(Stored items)
↓↓↓

(* ===== verification/UobjectAssign.v ===== *)
(** User objects, the replacement of one object by another under its handle
    ([rdma_assign_uobject]): the two handles change places, then the old object is
    destroyed. *)

From S2P Require Import Prelude Counting Uobject UobjectSafe UobjectRun.
#[local] Open Scope Z_scope.

(** ** The swap *)

Section swap.
Variables (s : ib_uverbs_file) (t t' u v : Z) (o n : ib_uobject).
Hypotheses (Hinv : inv s) (Ht : s.(holds) !! t = Some (Locked u UVERBS_LOOKUP_WRITE)) (Ht' : s.(holds) !! t' = Some (Creating v)).
Hypotheses (Hu : s.(uobjs) !! u = Some o) (Hv : s.(uobjs) !! v = Some n).

Definition swapped : ib_uverbs_file :=
  set_idr (set_uobjs s (<[v := with_id n o.(id)]> (<[u := with_id o n.(id)]> s.(uobjs)))) (<[n.(id) := Some u]> (<[o.(id) := None]> s.(idr))).

Lemma swap_entries : s.(idr) !! o.(id) = Some (Some u) /\ s.(idr) !! n.(id) = Some None /\ o.(id) <> n.(id) /\ u <> v.
Proof.
  destruct (hold_says s t _ u o Hinv Ht eq_refl Hu) as (Hi & _). destruct (hold_says s t' _ v n Hinv Ht' eq_refl Hv) as (Hj & _).
  apply bool_decide_eq_true in Hi. split_and!; try done; [congruence|]. intros ->. assert (o = n) as -> by congruence. congruence.
Qed.

Lemma swap_eq : swap_idr_uobjects s u v = Some swapped.
Proof.
  destruct swap_entries as (Hi & Hj & Hne & _). unfold swap_idr_uobjects, mbind, option_bind. rewrite Hu, Hv, decide_True by done. cbn.
  rewrite lookup_insert_ne, Hj by done. done.
Qed.

(** Every object has a handle, or none, as it had before. *)
Lemma swap_in_idr w ow ow' : s.(uobjs) !! w = Some ow -> swapped.(uobjs) !! w = Some ow' -> in_idr swapped w ow' = in_idr s w ow.
Proof.
  destruct swap_entries as (Hi & Hj & Hne & Huv). intros Hw Hw'. unfold in_idr. apply bool_decide_ext. cbn in *.
  destruct (decide (w = v)) as [->|Hwv]; [|destruct (decide (w = u)) as [->|Hwu]].
  - rewrite lookup_insert_eq in Hw'. injection Hw' as <-. assert (ow = n) as -> by congruence. cbn.
    rewrite lookup_insert_ne, lookup_insert_eq, Hj by done. done.
  - rewrite lookup_insert_ne, lookup_insert_eq in Hw' by done. injection Hw' as <-. assert (ow = o) as -> by congruence. cbn.
    by rewrite lookup_insert_eq, Hi.
  - rewrite !lookup_insert_ne in Hw' by done. assert (ow' = ow) as -> by congruence.
    destruct (decide (ow.(id) = n.(id))) as [->|Hn1]; [rewrite lookup_insert_eq, Hj; split; congruence|rewrite lookup_insert_ne by done].
    destruct (decide (ow.(id) = o.(id))) as [->|Hn2]; [rewrite lookup_insert_eq, Hi; split; congruence|by rewrite lookup_insert_ne].
Qed.

(** Objects are what they were but for their number. *)
Lemma swap_objects w ow' : swapped.(uobjs) !! w = Some ow' -> exists ow, s.(uobjs) !! w = Some ow /\
  ow'.(object) = ow.(object) /\ ow'.(context) = ow.(context) /\ ow'.(ref) = ow.(ref) /\ ow'.(usecnt) = ow.(usecnt) /\
  ow'.(id) = (if decide (w = v) then o.(id) else if decide (w = u) then n.(id) else ow.(id)).
Proof.
  cbn. destruct (decide (w = v)) as [->|Hwv]; [rewrite lookup_insert_eq; intros [= <-]; by exists n|rewrite lookup_insert_ne by done].
  destruct (decide (w = u)) as [->|Hwu]; [rewrite lookup_insert_eq; intros [= <-]; by exists o|rewrite lookup_insert_ne by done].
  intros Hw. by exists ow'.
Qed.

Lemma swap_present w ow : s.(uobjs) !! w = Some ow -> exists ow', swapped.(uobjs) !! w = Some ow'.
Proof.
  intros Hw. cbn. destruct (decide (w = v)) as [->|Hwv]; [rewrite lookup_insert_eq; by eexists|rewrite lookup_insert_ne by done].
  destruct (decide (w = u)) as [->|Hwu]; [rewrite lookup_insert_eq; by eexists|rewrite lookup_insert_ne by done]. by exists ow.
Qed.

Lemma swap_hold h t0 : s.(holds) !! t0 = Some h -> hold_ok swapped h.
Proof.
  destruct swap_entries as (Hi & Hj & Hne & Huv). intros Ht0. apply (hold_ok_other s); [|done|by apply (inv_holds _ Hinv t0)].
  intros w ow Ha Hw. destruct (swap_present w ow Hw) as [ow' Hw']. exists ow'. split; [done|]. intros _.
  destruct (swap_objects w ow' Hw') as (ow0 & Hw0 & E1 & E2 & E3 & E4 & E5). assert (ow0 = ow) as -> by congruence.
  split; [by apply (swap_in_idr w ow ow')|]. split; [done|]. split; [unfold has_hw; by rewrite E1|]. split; [done|].
  intros ->. split; [|done]. rewrite E5. cbn. destruct (hold_says s t0 _ w ow Hinv Ht0 eq_refl Hw) as (Hr & _). rewrite Hr.
  destruct (decide (w = v)) as [->|Hwv]; [by rewrite lookup_insert_ne, lookup_insert_eq|].
  destruct (decide (w = u)) as [->|Hwu]; [exfalso; assert (ow = o) as -> by congruence; congruence|].
  rewrite lookup_insert_ne, lookup_insert_ne; [done|intros E; congruence|].
  intros E. apply Hwv. assert (t0 = t') as ->; [|congruence].
  apply (to_unique _ (inv_table _ Hinv) n.(id) t0 t' (Creating w) (Creating v)); try done; [by exists w, ow|by exists v, n].
Qed.

Lemma table_swap : table_ok swapped.
Proof.
  destruct swap_entries as (Hi & Hj & Hne & Huv). pose proof (inv_table _ Hinv) as [Hent Hresv Huniq Hnd Hlist Huhw].
  assert (Hmove : forall t0 h i, s.(holds) !! t0 = Some h -> reserves swapped h i ->
    reserves s h (if decide (i = o.(id)) then n.(id) else i) /\ i <> n.(id)).
  { intros t0 h i Ht0 (w & ow' & -> & Hw' & Hid). destruct (swap_objects w ow' Hw') as (ow & Hw & _ & _ & _ & _ & E).
    destruct (hold_says s t0 _ w ow Hinv Ht0 eq_refl Hw) as (Hr & _). rewrite Hid in E.
    destruct (decide (w = v)) as [->|Hwv]; [rewrite decide_True by done; split; [by exists v, n|congruence]|].
    destruct (decide (w = u)) as [->|Hwu]; [exfalso; assert (ow = o) as -> by congruence; congruence|].
    rewrite decide_False by congruence. split; [by exists w, ow|]. intros E'. apply Hwv. assert (t0 = t') as ->; [|congruence].
    apply (Huniq n.(id) t0 t' (Creating w) (Creating v)); try done; [exists w, ow; split_and!; congruence|by exists v, n]. }
  split; cbn; try done.
  - intros i w. destruct (decide (i = n.(id))) as [->|Hn1]; [rewrite lookup_insert_eq; intros [= <-]|rewrite lookup_insert_ne by done].
    + exists (with_id o n.(id)). by rewrite lookup_insert_ne, lookup_insert_eq by done.
    + destruct (decide (i = o.(id))) as [->|Hn2]; [by rewrite lookup_insert_eq|rewrite lookup_insert_ne by done].
      intros Hw. destruct (Hent i w Hw) as (ow & Hw0 & Hid). exists ow. rewrite !lookup_insert_ne; [done|intros <-; congruence|intros <-; congruence].
  - intros i. destruct (decide (i = n.(id))) as [->|Hn1]; [by rewrite lookup_insert_eq|rewrite lookup_insert_ne by done].
    destruct (decide (i = o.(id))) as [->|Hn2]; [intros _|rewrite lookup_insert_ne by done].
    + exists t', (Creating v). split; [done|]. exists v, (with_id n o.(id)). cbn. by rewrite lookup_insert_eq.
    + intros Hri. destruct (Hresv i Hri) as (t0 & h & Ht0 & w & ow & -> & Hw & Hid). exists t0, (Creating w). split; [done|].
      exists w, ow. cbn. rewrite !lookup_insert_ne; [done|intros <-; congruence|intros <-; congruence].
  - intros i t1 t2 h1 h2 H1 H2 R1 R2. destruct (Hmove t1 h1 i H1 R1) as [R1' _], (Hmove t2 h2 i H2 R2) as [R2' _]. by apply (Huniq _ t1 t2 h1 h2 H1 H2 R1').
  - intros w Hw. destruct (Hlist w Hw) as [ow How]. destruct (swap_present w ow How) as [ow' ?]. by exists ow'.
  - intros w w' ow ow' h Hw Hw' Hh Hh'. destruct (swap_objects w ow Hw) as (o1 & H1 & E1 & _), (swap_objects w' ow' Hw') as (o2 & H2 & E2 & _).
    apply (Huhw w w' o1 o2 h); congruence.
Qed.

Lemma inv_swap : inv swapped.
Proof.
  split.
  - intros w ow' Hw'. destruct (swap_objects w ow' Hw') as (ow & Hw & E1 & E2 & E3 & E4 & _).
    pose proof (swap_in_idr w ow ow' Hw Hw') as Ei. destruct (inv_objs _ Hinv w ow Hw) as [Oref Opos Olock Ohw]. split.
    + rewrite E3, Oref. unfold refs. by rewrite Ei.
    + by rewrite E3.
    + unfold lock_ok, has_hw in *. by rewrite E1, E4, Ei.
    + intros h. rewrite E1. apply Ohw.
  - intros t0 h Ht0. by apply (swap_hold h t0).
  - apply table_swap.
  - by destruct (inv_file _ Hinv).
Qed.

Lemma settled_swap : settled s -> settled swapped.
Proof.
  intros Hs Hc w ow' Hw' Huse. destruct (swap_objects w ow' Hw') as (ow & Hw & _ & _ & _ & E4 & _).
  apply (Hs Hc w ow Hw). congruence.
Qed.

End swap.

(** ** The destruction *)

(** The writer destroys its object, whole. *)
Lemma destroyed_keeps s t u o : good s -> s.(holds) !! t = Some (Locked u UVERBS_LOOKUP_WRITE) -> s.(uobjs) !! u = Some o ->
  uverbs_destroy_uobject s u RDMA_REMOVE_DESTROY 0 = Some (destroyed s u o, 0) /\
  good (put_hold (destroyed s u o) t (Locked u UVERBS_LOOKUP_DESTROY)).
Proof.
  intros [Hinv Hset] Ht Hu. destruct (writer_lock s t _ u o Hinv Hu Ht eq_refl eq_refl) as (Huse & _).
  destruct (hold_says s t _ u o Hinv Ht eq_refl Hu) as (Hi & Hl & Hh). pose proof (hold_refs s t _ u o Hinv Ht eq_refl Hu) as Hr.
  rewrite Hi in Hr. pose proof (inv_objs _ Hinv u o Hu) as [_ _ _ Ohw]. split.
  { apply destroy_uobject_done; try done. by right. }
  set (s' := put_hold (destroyed s u o) t (Locked u UVERBS_LOOKUP_DESTROY)).
  set (o' := mk_uobj o.(uapi_object) false None o.(id) (o.(ref) - 1 - c_bool (listed s u)) (-1)).
  assert (Hni : in_idr s' u o' = false) by (apply bool_decide_eq_false; cbn; by rewrite lookup_delete_eq).
  assert (Hnl : listed s' u = false) by (apply bool_decide_eq_false; cbn; rewrite list_elem_of_filter; tauto).
  split; [apply (inv_writer s s' t u o o' (Locked u UVERBS_LOOKUP_WRITE) (Locked u UVERBS_LOOKUP_DESTROY))
         |apply (settled_writer s s' t u o o' (Locked u UVERBS_LOOKUP_WRITE) (Locked u UVERBS_LOOKUP_DESTROY))]; try done; try (by right).
  - intros h Hin Hne. cbn. destruct (object o); [set_solver|done].
  - rewrite Hni, Hnl, Hi. cbn. lia.
  - apply (hold_ok_trivial s' _ u o'); [done| |done]. cbn. by rewrite lookup_insert_eq.
  - intros h Hin Hne. cbn. destruct (object o); [set_solver|done].
Qed.

Lemma assign_keeps s t u t' v ret :
  good s -> enabled s (Assign t u t' v ret) -> exists s', rdma_assign_uobject s t u v ret = Some s' /\ good s'.
Proof.
  intros [Hinv Hset] (Ht & Ht' & -> & o & n & Hu & Hv & Htype).
  destruct (writer_lock s t' _ v n Hinv Hv Ht' eq_refl eq_refl) as (Hn & _).
  unfold rdma_assign_uobject, mbind, option_bind. rewrite Hu, Hv. cbn [assert_uverbs_usecnt]. rewrite Hn.
  change (negb (-1 =? -1)) with false. cbn iota. rewrite Htype, Z.eqb_refl. cbn [negb].
  rewrite (swap_eq s t t' u v o n) by done. set (s1 := swapped s u v o n).
  assert (Hg1 : good s1) by (split; [by apply (inv_swap s t t')|by apply settled_swap]).
  destruct (swap_present s u v o n u o Hu) as [o1 Hu1].
  destruct (destroyed_keeps s1 t u o1 Hg1 Ht Hu1) as [-> Hg2]. eexists. split; [done|exact Hg2].
Qed.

↑↑↑

◆ **What this task involves**: Reproduce each line of the entries in which the word "swapped" is found.

◆ **Task answer**:
Definition swapped : ib_uverbs_file :=
Lemma swap_eq : swap_idr_uobjects s u v = Some swapped.
Lemma swap_in_idr w ow ow' : s.(uobjs) !! w = Some ow -> swapped.(uobjs) !! w = Some ow' -> in_idr swapped w ow' = in_idr s w ow.
Lemma swap_objects w ow' : swapped.(uobjs) !! w = Some ow' -> exists ow, s.(uobjs) !! w = Some ow /\
Lemma swap_present w ow : s.(uobjs) !! w = Some ow -> exists ow', swapped.(uobjs) !! w = Some ow'.
Lemma swap_hold h t0 : s.(holds) !! t0 = Some h -> hold_ok swapped h.
Lemma table_swap : table_ok swapped.
  assert (Hmove : forall t0 h i, s.(holds) !! t0 = Some h -> reserves swapped h i ->
Lemma inv_swap : inv swapped.
Lemma settled_swap : settled s -> settled swapped.
  rewrite (swap_eq s t t' u v o n) by done. set (s1 := swapped s u v o n).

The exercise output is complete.